Published: 18 September 2016
I Danced with Sorrow is a collection of short verse poetry detailing the journey of one girl as she struggles to come to terms with what she has endured. It is split into five sections. Each is centred on a different aspect of her life, tackling various topics such as heartbreak, abuse, and finding liberation through creativity. Some of the main themes included are, love, life, death, hope, loss, and the rebuilding of self.
I Danced with Sorrow encourages the reader to explore the darker aspects of life, and reminds them that even after the chaos, there is still light.
Rating: DNF @ 42%
TW (from the author): abuse, death, low self-esteem, body negativity, sexual imagery, poor mental health.
The stylistic choices through formatting felt familiar, which was something because it initially gave me some hope that I’d be able to get into the text.
The beginning poems felt a bit abrupt, though as things progressed they fleshed out more so I don’t hold that against the book. The objects chosen as metaphors by and large seemed particularly random & confused the heck out of me (see above quote). The first third of the book was particularly heavy with them, making it especially difficult to find the wherewithal to continue reading.
While reading, I had the impression that the author was trying to tell me one thing, but was doing it in such a way, an attempt at such an elevated manner of speaking, that whatever message was meant to an conveyed was lost.

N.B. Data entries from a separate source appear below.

(* ===== verification/LFQueue.v ===== *)
(** * The lock-free queues of the host

    Models src/SMC/SW/HOST/app/multithread_lockfree_queue: the linked queue of
    LFQueue.h, a Michael-Scott queue whose nodes are never freed, and the array
    queue of LFArrayQueue.h, which reserves a cell with a compare-and-swap on an
    index before it uses the cell.  A step of a thread is one access to shared
    memory.  The linked queue is proved linearizable for any number of threads;
    for the array queue the file shows what its reservations guarantee and an
    execution in which a dequeue overtakes the enqueue that owns its cell. *)

From S2P Require Import Prelude History FCQueues.

(** ** LFQueue.h *)

Definition ENQ_OP : Z := 1.
Definition DEQ_OP : Z := 2.

(** Where a thread is in [enq] or [deq], with its locals: [n] is [new_node];
    [tl] the value of [tail] whose [next] was read. *)
Inductive mpc :=
  | MIdle
  | ENew (v : Z)
  | ELast (n v : Z)
  | ENextT (n v lst : Z)
  | ENextD (n v lst tl : Z)
  | EChk (n v lst tl next : Z)
  | ECas (n v lst : Z)
  | ESwing (n lst : Z)
  | EHelp (n v lst next : Z)
  | DFirst
  | DLast (first : Z)
  | DNext (first lst : Z)
  | DChk (first lst next : Z)
  | DHelp (lst next : Z)
  | DVal (first next : Z)
  | DCas (first next value : Z)
  | MRet (r : Z).

#[export] Instance mpc_eq_dec : EqDecision mpc.
Proof. solve_decision. Defined.

(** The members [head] and [tail], the nodes, the threads and the history. *)
Record msq := mkMS {
  ms_heap : gmap Z QNode;
  ms_head : Z;
  ms_tail : Z;
  ms_pcs : gmap Z mpc;
  ms_trace : list event;
}.

Definition ms_goto (st : msq) (t : Z) (p : mpc) : msq :=
  mkMS (ms_heap st) (ms_head st) (ms_tail st) (<[t := p]> (ms_pcs st)) (ms_trace st).
Definition ms_set_tail (st : msq) (p : Z) : msq :=
  mkMS (ms_heap st) (ms_head st) p (ms_pcs st) (ms_trace st).
Definition ms_set_head (st : msq) (p : Z) : msq :=
  mkMS (ms_heap st) p (ms_tail st) (ms_pcs st) (ms_trace st).
Definition ms_set_heap (st : msq) (h : gmap Z QNode) : msq :=
  mkMS h (ms_head st) (ms_tail st) (ms_pcs st) (ms_trace st).
Definition ms_set_trace (st : msq) (tr : list event) : msq :=
  mkMS (ms_heap st) (ms_head st) (ms_tail st) (ms_pcs st) tr.

(** [MyQueue()]: a sentinel node, which [head] and [tail] point to. *)
Definition ms_init (sentinel : Z) (ts : list Z) : msq :=
  mkMS {[sentinel := mkQ 0 0]} sentinel sentinel
       (list_to_map ((fun t => (t, MIdle)) <$> ts)) [].

Definition ms_invoke (st : msq) (t op v : Z) : msq :=
  ms_goto (ms_set_trace st (Inv t op v :: ms_trace st)) t
          (if op =? ENQ_OP then ENew v else DFirst).

Section steps.
Context (new_addr : gmap Z QNode -> Z).
(** The end of [allocate_region]. *)
Lemma linv_inc st ch pub K t x prev curr sz : linv st ch pub K -> calm st t -> 0 < sz ->
  lz_pcs st !! t = Some (AInc x prev curr (lz_region st) (lz_region st)) ->
  linv (lz_goto (lz_set_region st (lz_region st + sz)) t (AKey x prev curr (lz_region st))) ch pub K.
Proof.
  intros Hi Hc Hsz Hp. pose proof Hi as [Ish Irep Iloc Ilk Inew _ Ist]. destruct (Iloc t _ Hp) as (Hst & Hf & Hne & Hv & _).
  destruct (sh_null _ _ _ _ _ _ _ Ish) as [H0 Hr0].
  assert (Hnone : lz_heap st !! lz_region st = None).
  { destruct (lz_heap st !! lz_region st) eqn:E; [|done]. pose proof (sh_region _ _ _ _ _ _ _ Ish (lz_region st) ltac:(eauto)). lia. }
  eapply (linv_update st); [exact Hi|exact Hc|exact Hp|reflexivity|..]; cbn; try done.
  - apply (shape_ext _ _ (lz_heap st) _ (lz_region st)); [done| | |done|lia].
    + intros p Hpp. split; [by apply (sh_node _ _ _ _ _ _ _ Ish)|done].
    + intros p Hpp. pose proof (sh_region _ _ _ _ _ _ _ Ish p Hpp). lia.
  - lia.
  - intros t' q n Hne' Hq Ho. split; [done|]. by eapply new_private.
  - split_and!; try done; [lia|]. intros Hin. destruct (sh_node _ _ _ _ _ _ _ Ish _ Hin). congruence.
  - intros a Ha. by apply (Ilk t _ a Hp).
  - intros n [= <-]. right. lia.
  - by right.
Qed.

(** A new node is allocated and written. *)
Definition adding (p : lpc) : bool :=
  match p with ARead _ _ _ | ATmp _ _ _ _ | AInc _ _ _ _ _ | AKey _ _ _ _ | ANext _ _ _ _ | AInit _ _ _ _ => true | _ => false end.
(* ===== verification/LFSkipList.v ===== *)
(** * The lock-free skip list

    Models src/SMC/SW/HOST/app/multithread_lockfree_skiplist/LFSkipList.hh at the level of
    single accesses to shared memory: a removed node is marked, level by level from the top, in the
    lowest bit of its links; [find] unlinks the marked nodes it meets by compare-and-swap; [add] links a
    node at the bottom level and then splices it into the upper ones; [contains] only reads.  The key and the
    top level of a node do not change once it is linked, so that a step that reads a link also reads the key of
    its node, and the node that [add] prepares is private until it is linked, so that it is written in one step.

    At the bottom level the memory has the shape of the lists of LazyList.v ([bottom]), whose lemmas on insertion,
    marking, removal and reachability are used here.  The theorems show that the list is linearizable to a set for
    any number of threads, that the only step that can be undefined is a load of [findAndClean], which follows a link without
    removing its mark, and that it can happen.  The constructor does not write the links of the tail: the theorems hold for arbitrary words there, except that none may have the bit of a mark. *)

From S2P Require Import Prelude History FlatCombining FCSkipList LazyList.

(** ** Links with a mark *)

Definition MARK_BIT : Z := 1.
Definition PTR (d : Z) : Z := Z.land d 0xffffffffffffff8.
Definition MARKED (d : Z) : bool := negb (Z.land d MARK_BIT =? 0).
Definition MARK (d : Z) : Z := Z.lor d MARK_BIT.

Record sknode := mkSN { sn_key : Z; sn_top : nat; sn_next : list Z }.
Definition LF_MAX_LEVEL : nat := 30.

(** ** Threads *)

(** Why [find] was called: by [add], which may have prepared a node before, by [remove], or by [add] to splice in its node
    at a level. *)
Inductive why := WAdd (n : option Z) | WRemove | WSplice (n : Z) (j : nat).
(** The search looks at the range before the place only, if that is a plain one. *)
Lemma find_plain {V} (l1 l2 : list (arange * V)) s e v r : Forall (fun e => ar_lt r e.1 = false) l1 -> ar_lt r (RangeIn s e) = false -> Forall (fun e => ar_lt r e.1 = true) l2 ->
  map_find (l1 ++ (RangeIn s e, v) :: l2) r = Done (if (s <=? ar_end r) && (ar_start r <=? e) then Some (RangeIn s e, v) else None).
Proof.
  intros H1 H2 H3. assert (Hub : upper_bound (l1 ++ (RangeIn s e, v) :: l2) r = S (length l1)).
  { replace (l1 ++ (RangeIn s e, v) :: l2) with ((l1 ++ [(RangeIn s e, v)]) ++ l2) by (by rewrite <- app_assoc).
    rewrite upper_bound_split, length_app; [cbn; lia|apply Forall_app; split; [done|by constructor]|done]. }
  unfold map_find. destruct (l1 ++ (RangeIn s e, v) :: l2) as [|x l] eqn:El; [by destruct l1|]. rewrite Hub, <- El, list_lookup_middle by done. cbn [elem mbind sim_bind fst]. unfold intersects. cbn. by destruct (_ && _).
Qed.

Lemma starts_before {V} (l : list (arange * V)) s e b m : Forall (fun x => ar_start x.1 < s) l -> Forall (fun x => ar_lt (mkAR s e b m 0) x.1 = false /\ ar_lt x.1 (mkAR s e b m 0) = true) l.
Proof.
  intros Hl. eapply Forall_impl; [exact Hl|]. intros x Hx. cbn in Hx. unfold ar_lt. cbn. destruct (Z.eqb_spec s (ar_start x.1)), (Z.eqb_spec (ar_start x.1) s); try lia. cbn. split; [apply Z.ltb_ge|apply Z.ltb_lt]; lia.
Qed.
Lemma starts_after {V} (l : list (arange * V)) s e b m : Forall (fun x => s < ar_start x.1) l -> Forall (fun x => ar_lt (mkAR s e b m 0) x.1 = true) l.
Proof.
  intros Hl. eapply Forall_impl; [exact Hl|]. intros x Hx. cbn in Hx. unfold ar_lt. cbn. destruct (Z.eqb_spec s (ar_start x.1)); [lia|]. cbn. by apply Z.ltb_lt.
Qed.
Lemma step_turn now n e n' i p k : net_ok now None n -> stepped now n e n' -> waits n i p k -> accepting i e ->
  (exists new, n_retried n' = new ++ n_retried n /\ p ∈ new) \/
  exists k', waits n' i p k' /\ (k' <= k)%nat /\ (internal i e = true -> (k' < k)%nat).
Proof.
  intros Hok Hst Hw Hacc. pose proof Hw as (l & pre & post & Hl & Hwl & Ek).
  assert (Hacc' : forall r pkt a, (accepting i (Release i r) \/ accepting i (PeerRetry i r)) -> r = Some (pkt, a) -> a = true) by (intros r pkt a [H|H] ->; by apply H).
  destruct Hst as [src pkt accepts n' b Hr|j r lj dm Hlj Hs Hrel Hq|j r p0 lj lm n1 n' Hs Hrel Hp Ht Hr|j r lj p0 Hlj Hs Hp|j r p0 lj lm n1 n' Hs Hp Ht Hr|].
  - right. exists k. split; [|split; [lia|done]]. eapply received_waits; [done|done|by apply (layer_IDLE _ _ _ _ Hok Hl)|done].
  - right. cbn [internal]. destruct (Z.eqb_spec j i) as [->|Hne].
    + rewrite Hl in Hlj. injection Hlj as <-. assert (Hpn : exists q, waitingForPeer l = Some q).
      { destruct (waitingForPeer l) as [q|] eqn:E; [by exists q|]. destruct Hq as [Hq|]; [|done]. unfold waiting_of in Hwl. rewrite E, Hq in Hwl. by destruct pre. }
      destruct Hpn as [q Hq']. exists (length pre + 1)%nat. assert (k = (length pre + 2)%nat) by (rewrite Ek; unfold extra; by rewrite Hq', Hs).
      split; [|lia]. eexists _, pre, post. split; [by apply (layer_at_put n i l)|]. unfold waiting_of, extra in *. cbn. rewrite Hq' in *. done.
    + exists k. pose proof Hlj as [Hj _]%layer_at_Done. pose proof Hl as [Hi _]%layer_at_Done. split; [by apply waits_put_ne|]. split; [lia|done].
  - destruct (telling_waits now n i p k j p0 lj lm n1 r n' Hok Hw Ht Hr) as [H|(k' & H1 & H2 & H3)]; [|by left|].
    { intros ->. intros pkt a. apply Hacc'. by left. }
    right. exists k'. split; [done|]. split; [done|]. cbn. intros E%Z.eqb_eq. by apply H3.
  - right. cbn [internal]. destruct (Z.eqb_spec j i) as [->|Hne].
    + rewrite Hl in Hlj. injection Hlj as <-. exists (length pre). assert (k = (length pre + 2)%nat) by (rewrite Ek; unfold extra; by rewrite Hp, Hs).
      split; [|lia]. eexists _, pre, post. split; [by apply (layer_at_put (paid n i) i l)|]. unfold waiting_of, extra in *. cbn. rewrite Hp in *. cbn in *. split; [done|lia].
    + exists k. pose proof Hlj as [Hj _]%layer_at_Done. pose proof Hl as [Hi _]%layer_at_Done. split; [|split; [lia|done]].
      apply (waits_put_ne (paid n j)); done.
  - destruct (telling_waits now n i p k j p0 lj lm n1 r n' Hok Hw Ht Hr) as [H|(k' & H1 & H2 & H3)]; [|by left|].
    { intros ->. intros pkt a. apply Hacc'. by right. }
    right. exists k'. split; [done|]. split; [done|]. cbn. intros E%Z.eqb_eq. by apply H3.
  - right. exists k. split; [|split; [lia|done]]. exists (Layer_drain l).1, pre, post. pose proof Hl as [Hi Hli]%layer_at_Done. split.
    + apply layer_at_Done. split; [done|]. cbn. by rewrite drained_layers, list_lookup_fmap, Hli.
    + unfold waiting_of, extra in *. destruct (drained_layer l) as (-> & -> & -> & _). done.
Qed.

Lemma run_log now n es now' n' : run now n es now' n' -> net_ok now None n -> exists new, n_retried n' = new ++ n_retried n.
Proof.
  induction 1 as [now n|now n now1 e n1 es now2 n2 Hle Hno Hadm Hst Hrun IH]; intros Hok; [by exists []|].
  destruct (step_ok now1 n e (later_ok _ _ _ Hok Hle Hno) Hadm) as (n' & E & Hs & Hok'). rewrite Hst in E. injection E as <-.
  destruct (IH Hok') as [new Hnew]. destruct (stepped_log _ _ _ _ Hs) as [new1 Hnew1]. exists (new ++ new1). by rewrite Hnew, Hnew1, app_assoc.
Qed.

Lemma run_waits now n es now' n' : run now n es now' n' -> net_ok now None n -> forall i p k, waits n i p k -> Forall (accepting i) es ->
  (k < length (filter (fun e => internal i e = true) es))%nat -> exists new, n_retried n' = new ++ n_retried n /\ p ∈ new.
Proof.
  induction 1 as [now n|now n now1 e n1 es now2 n2 Hle Hno Hadm Hst Hrun IH]; intros Hok i p k Hw Hacc Hk; [cbn in Hk; lia|].
  pose proof (later_ok _ _ _ Hok Hle Hno) as Hok1. destruct (step_ok now1 n e Hok1 Hadm) as (n' & E & Hs & Hok'). rewrite Hst in E. injection E as <-.
  apply Forall_cons in Hacc as [He Hacc]. destruct (step_turn _ _ _ _ _ _ _ Hok1 Hs Hw He) as [(new & Hn & Hp)|(k' & Hw' & Hle' & Hlt)].
  - destruct (run_log _ _ _ _ _ Hrun Hok') as [new' Hn']. exists (new' ++ new). rewrite Hn', Hn, app_assoc. split; [done|]. apply elem_of_app. by right.
  - destruct (IH Hok' i p k' Hw' Hacc) as (new & Hn & Hp).
    + rewrite filter_cons in Hk. destruct (internal i e) eqn:Ei; [rewrite decide_True in Hk by done; specialize (Hlt eq_refl); cbn in Hk; lia|].
      rewrite decide_False in Hk by done. lia.
    + destruct (stepped_log _ _ _ _ Hs) as [new1 Hnew1]. exists (new ++ new1). rewrite Hn, Hnew1, app_assoc. split; [done|]. apply elem_of_app. by left.
Qed.

(** ** One packet at a time *)

Record sent_ok (now : Z) (x : xbar) (n : net) : Prop := {
  so_xbar : exists cc, n_xbar n = set_cache x cc;
  so_sorted : StronglySorted (fun f g => f_layer f = f_layer g -> f_until g <= f_start f) (n_sent n);
  so_target f : f ∈ n_sent n -> target x (f_pkt f) = Done (f_layer f) /\ f_start f < f_until f;
  so_open f l : f ∈ n_sent n -> layer_at n (f_layer f) = Done l -> f_until f <= now \/ exists t, l_release l = Some t /\ f_until f <= t;
}.

Lemma sent_put now x n n' i l l' : sent_ok now x n -> layer_at n i = Done l -> n_layers n' = <[Z.to_nat i := l']> (n_layers n) -> n_sent n' = n_sent n ->
  (exists cc, n_xbar n' = set_cache (n_xbar n) cc) ->
  l_release l' = l_release l \/ l_release l = None \/ l_release l = Some now -> sent_ok now x n'.
Proof.
  intros [[cc Hx] Hs Ht Ho] Hl El Es [cc' Ex] Hrel. pose proof Hl as [Hi Hli]%layer_at_Done. split; rewrite ?Es; try done.
  - exists cc'. by rewrite Ex, Hx.
  - intros f m Hf [Hj Hm]%layer_at_Done. rewrite El in Hm. destruct (decide (f_layer f = i)) as [E|Hne].
    + rewrite E, list_lookup_insert_eq in Hm by (by apply lookup_lt_Some in Hli). injection Hm as <-. destruct (Ho f l Hf) as [H|(t & H1 & H2)]; [by rewrite E|by left|].
      destruct Hrel as [Hrel|[Hrel|Hrel]]; [right; exists t; by rewrite Hrel|congruence|]. left. rewrite Hrel in H1. by injection H1 as ->.
    + rewrite list_lookup_insert_ne in Hm by lia. apply (Ho f m Hf), layer_at_Done. done.
Qed.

I tried to continue reading, but the further I got the worse/weirder the writing & metaphors got until it was practically unreadable. At 42% I realized that the combination of the above problems made for such an unenjoyable experience that I dreaded picking this book up, plus I couldn’t understand it well enough to even want to go back and try again. It was just too painful and I decided to write this one off as not for me.
I received a copy of this book from the author in exchange for an honest review. Quotes included are from an advanced reader copy and may not reflect the finalized copy.